Mais cela ne suffit pas pour conquérir totalement la clientèle, souligne Lolo Andoch, qui explique utiliser aussi « du kanvo mixé avec du lin, mixé avec un autre coton, mixé avec de la soie, mixé avec tout ce qu’on veut. Parce que, quand c’est uniquement du kanvo, certains sont parfois un peu réticents. Le mettre en motifs décoratifs sur des vêtements ou en mixage avec un autre coton qu’ils connaissent, ça passe très bien ! »

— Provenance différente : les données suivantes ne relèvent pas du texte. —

(* ===== verification/Validation.v ===== *)
(** What the validation of requests (Schema.v) promises to the rest of the server:
    to the session (HttpSession.v), which checks a request against the first
    schema, and to the handlers (Handlers.v, BlockHandlers.v, Dispatch.v), whose
    prepare checks it against the second.  Both checks are on by default. *)

From Stdlib Require Import String.
From S2P Require Import Prelude Text Hex Crypto Json BlockInfo BlockStore Settings WalletStorage HistoryCache.
From S2P Require Import Handlers TxHandlers GenerateJson BlockHandlers SyncHandlers Status Answers Dispatch BatchRequest HttpSession.
From S2P Require Import Schema.
Open Scope Z_scope.

(** ** Lemmas *)

Section Branches.
Abbreviation valid := validate.

(** The alternatives of oneOf. *)
Definition branches (sch : schema) : list schema := match sch with Schema _ (Some l) _ _ => l | _ => [] end.

Lemma branch_valid sch v : branches sch <> [] -> valid sch v = true -> exists s, s ∈ branches sch /\ valid s v = true.
Proof. destruct sch as [k [l|] props items]; [|done]. intros _. apply validate_one. Qed.

Definition no_object (k : keywords) : bool := negb (bool_decide (TObject ∈ type_ k)).

(** Objects with the member [name], and without it, are not accepted. *)
Definition excludes (name : string) (s : schema) : bool :=
  match s with
  | Schema k _ props _ =>
      no_object k || negb (additionalProperties_ k) && negb (bool_decide (str name ∈ named k)) &&
      match find_property (str name) props with Some _ => false | None => true end
  end.
Definition insists (name : string) (s : schema) : bool :=
  match s with Schema k _ _ _ => no_object k || bool_decide (str name ∈ required k) end.

Lemma no_object_refuses k one props items ms :
  no_object k = true -> valid (Schema k one props items) (JObj ms) = true -> False.
Proof.
  intros Hn Hv%validate_type. unfold no_object in Hn. cbn in Hv. rewrite Hv in Hn. done.
Qed.

Lemma excluded name s ms : excludes name s = true -> valid s (JObj ms) = true -> str name ∉ names ms.
Proof.
  destruct s as [k one props items]. unfold excludes. intros [Hn|Hx]%orb_prop Hv Hin.
  - by eapply no_object_refuses.
  - apply andb_prop in Hx as [[Ha Hk]%andb_prop Hf]. apply FindMember_names in Hin as [v Hv'%FindMember_elem].
    eapply validate_unknown; [exact Hv| |exact Hv'| |].
    + by destruct (additionalProperties_ k).
    + by destruct (find_property (str name) props).
    + by apply negb_true_iff, bool_decide_eq_false in Hk.
Qed.

Lemma insisted name s ms : insists name s = true -> valid s (JObj ms) = true -> str name ∈ names ms.
Proof.
  destruct s as [k one props items]. unfold insists. intros [Hn|Hx]%orb_prop Hv.
  - exfalso. by eapply no_object_refuses.
  - apply bool_decide_eq_true in Hx. rewrite validate_eq in Hv. apply andb_prop in Hv as [[Ha _]%andb_prop _].
    unfold accepts in Ha. apply andb_prop in Ha as [_ Ha]. unfold accepts_members in Ha.
    repeat (apply andb_prop in Ha as [Ha _]). rewrite forallb_forall in Ha.
    apply list_elem_of_In, Ha in Hx. by apply bool_decide_eq_true in Hx.
Qed.

(** The schema demands the member [f] and gives it a type. *)
Definition gives_here (s : schema) (f : string * stype) : bool :=
  match demands s (str f.1) with Some (Schema k _ _ _) => forallb (fun t => bool_decide (t ∈ [f.2])) (type_ k) | None => false end.
Definition gives (s : schema) (f : string * stype) : bool :=
  gives_here s f || negb (bool_decide (length (branches s) = 0%nat)) && forallb (fun s => gives_here s f) (branches s).

Lemma gives_here_sound s f v :
  gives_here s f = true -> valid s v = true -> exists x, get f.1 v = Some x /\ accepts_type [f.2] x = true.
Proof.
  unfold gives_here. destruct (demands s (str f.1)) as [[k one props items]|] eqn:Ed; [|done]. intros Ht Hv.
  destruct (demanded s f.1 _ v Ed Hv) as (x & Hx & Hvx). exists x. split; [done|].
  apply validate_type in Hvx. by eapply accepts_type_mono.
Qed.

Lemma gives_sound s f v :
  gives s f = true -> valid s v = true -> exists x, get f.1 v = Some x /\ accepts_type [f.2] x = true.
Proof.
  unfold gives. intros [H|[Hb Hf]%andb_prop]%orb_prop Hv; [by eapply gives_here_sound|].
  apply negb_true_iff, bool_decide_eq_false in Hb. apply branch_valid in Hv as (b & Hin & Hv); [|by intros E; rewrite E in Hb].
  rewrite forallb_forall in Hf. apply list_elem_of_In, Hf in Hin. by eapply gives_here_sound.
Qed.

(** *** The schema of the methods *)

(** The pattern for the member method. *)
Definition pattern_of (s : schema) : option (list piece) :=
  match demands s (str "method") with
  | Some (Schema k _ _ _) => if bool_decide (type_ k = [TString]) then pattern_ k else None
  | None => None
  end.

Lemma pattern_matched s p doc :
  pattern_of s = Some p -> valid s doc = true ->
  exists m, get_value_str doc "method" = Some m /\ matches p (regex_text m) = true.
Proof.
  unfold pattern_of. destruct (demands s (str "method")) as [[k one props items]|] eqn:Ed; [|done].
  case_bool_decide as Et; [|done]. intros Hp Hv. destruct (demanded s "method" _ doc Ed Hv) as (x & Hx & Hvx).
  pose proof (validate_type _ _ _ _ _ Hvx) as Ht. rewrite Et in Ht.
  destruct x as [| | | |m| |]; try (vm_compute in Ht; discriminate). exists m. unfold get_value_str. rewrite Hx. split; [done|].
  rewrite validate_eq in Hvx. apply andb_prop in Hvx as [[Ha _]%andb_prop _]. unfold accepts in Ha.
  apply andb_prop in Ha as [_ Ha]. unfold accepts_text in Ha. apply andb_prop in Ha as [_ Ha]. by rewrite Hp in Ha.
Qed.

(** The alternatives for a method. *)
Definition candidates (m : bytes) : list schema :=
  List.filter (fun s => match pattern_of s with Some p => matches p (regex_text m) | None => true end)
    (branches methods_schema).

Lemma every_branch_has_pattern : Forall (fun s => is_Some (pattern_of s)) (branches methods_schema).
Proof. vm_compute. repeat (constructor; [by eexists|]). constructor. Qed.

Lemma accepted_candidate doc :
  valid methods_schema doc = true -> exists s, s ∈ candidates (get_method doc) /\ valid s doc = true.
Proof.
  intros Hv. apply branch_valid in Hv as (s & Hin & Hv); [|by vm_compute].
  exists s. split; [|exact Hv]. apply list_elem_of_In in Hin as Hin'. unfold candidates.
  apply list_elem_of_In, filter_In. split; [exact Hin'|].
  pose proof every_branch_has_pattern as Hp. rewrite Forall_forall in Hp. destruct (Hp s Hin) as [p Ep].
  rewrite Ep. destruct (pattern_matched s p doc Ep Hv) as (m & Em & Hm). unfold get_method. by rewrite Em.
Qed.
End Branches.

(** ** Theorems *)

Section Theorems.
Abbreviation valid := validate.

(** *** The methods *)

(** What the handlers take from the params of a request without a look at its type
    first, or refuse the request for. *)
Definition parameters : list (string * list (string * stype)) :=
  [("validate", [("address", TString)]); ("fetch-balance", [("address", TString)]);
   ("fetch-balances", [("addresses", TArray)]); ("fetch-history", [("address", TString)]);
   ("fetch-history-filter", [("address", TString); ("filters", TObject)]);
   ("create-tx", [("address", TString); ("to", TString)]); ("create-tx2", [("address", TString); ("to", TString)]);
   ("send-tx", [("address", TString)]);
   ("get-block-by-hash", [("hash", TString)]); ("get-block-by-number", [("number", TInteger)]);
   ("get-dump-block-by-hash", [("hash", TString)]); ("get-dump-block-by-number", [("number", TInteger)]);
   ("get-tx", [("hash", TString)]); ("fetch-transaction", [("address", TString); ("data", TString)])]%string.

(** The alternatives [l] all give the fields. *)
Definition all_give (l : list schema) (fields : list (string * stype)) : bool :=
  forallb (fun s => match demands s (str "params") with Some p => forallb (gives p) fields | None => false end) l.

Lemma all_give_sound l fields s doc :
  all_give l fields = true -> s ∈ l -> valid s doc = true ->
  exists params, get_params doc = Some params /\
    Forall (fun f => exists v, get f.1 params = Some v /\ accepts_type [f.2] v = true) fields.
Proof.
  intros Ha Hin Hv. unfold all_give in Ha. rewrite forallb_forall in Ha. apply list_elem_of_In, Ha in Hin.
  destruct (demands s (str "params")) as [p|] eqn:Ed; [|done].
  destruct (demanded s "params" p doc Ed Hv) as (params & Hp & Hvp). exists params. split; [done|].
  rewrite Forall_forall. intros f Hf. rewrite forallb_forall in Hin. apply list_elem_of_In, Hin in Hf.
  by eapply gives_sound.
Qed.

Lemma parameters_checked name fields : (name, fields) ∈ parameters -> all_give (candidates (str name)) fields = true.
Proof.
  assert (forallb (fun e => all_give (candidates (str e.1)) e.2) parameters = true) as Hc by (vm_compute; reflexivity).
  rewrite forallb_forall in Hc. intros H%list_elem_of_In. exact (Hc _ H).
Qed.

(** C14: A request that the schema of the methods accepts has its parameters, and they
    have the types the handler of its method works with: for every method of the
    table, params is there and each of the named fields is there with its type. *)
Theorem validated_parameters doc name fields :
  (name, fields) ∈ parameters -> valid methods_schema doc = true -> get_method doc = str name ->
  exists params, get_params doc = Some params /\
    Forall (fun f => exists v, get f.1 params = Some v /\ accepts_type [f.2] v = true) fields.
Proof.
  intros He%parameters_checked Hv Hm. apply accepted_candidate in Hv as (s & Hin & Hv). rewrite Hm in Hin.
  exact (all_give_sound _ fields s doc He Hin Hv).
Qed.

Lemma filters_given doc :
  valid methods_schema doc = true -> get_method doc = str "fetch-history-filter" ->
  exists params l, get_params doc = Some params /\ get "filters" params = Some (JObj l).
Proof.
  intros Hv Hm. apply accepted_candidate in Hv as (s & Hin & Hv). rewrite Hm in Hin.
  assert (("fetch-history-filter", [("address", TString); ("filters", TObject)])%string ∈ parameters) as He
    by (do 4 apply list_elem_of_further; apply list_elem_of_here).
  apply parameters_checked in He. destruct (all_give_sound _ _ s doc He Hin Hv) as (params & Hp & Hf).
  exists params. apply Forall_cons in Hf as [_ [(x & Hx & Ht) _]%Forall_cons]. cbn [fst snd] in Hx, Ht.
  clear - Hp Hx Ht. destruct x; try (vm_compute in Ht; discriminate). by eexists.
Qed.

Modukpè, qui réalise des robes de soirées, des chemises, des pantalons, des t-shirts et des accessoires, fait remarquer que le pagne tissé est sa matière de prédilection. Sa dernière collection en date, baptisée « collection Ola », a eu beaucoup de succès, elle qui contenait une pièce coup-de-cœur, « une robe en total kanvo pour toutes les occasions ; l’idée m’est venue comme ça de fusionner le Agbada classique, trois pièces de vêtements en une seule pièce. Il y a de la broderie, qu’est-ce qui nous distingue des autres, c’est notre broderie. C’est très agréable, je me sens toujours mieux quand je porte du kanvo et je le porte tous les jours ».
Lolo Andoch, pionnier et chantre dans l’utilisation du kanvo, a même ouvert un showroom à Cotonou. « Par an, nous sommes autour de 2000 - 3000 mètres [de tissu vendu, NDLR], ce qui est bien, on l’utilise beaucoup aujourd’hui pour les mariages en tenue moderne », s'enthousiasme-t-il, observant un engouement des béninois pour ce tissu emblématique.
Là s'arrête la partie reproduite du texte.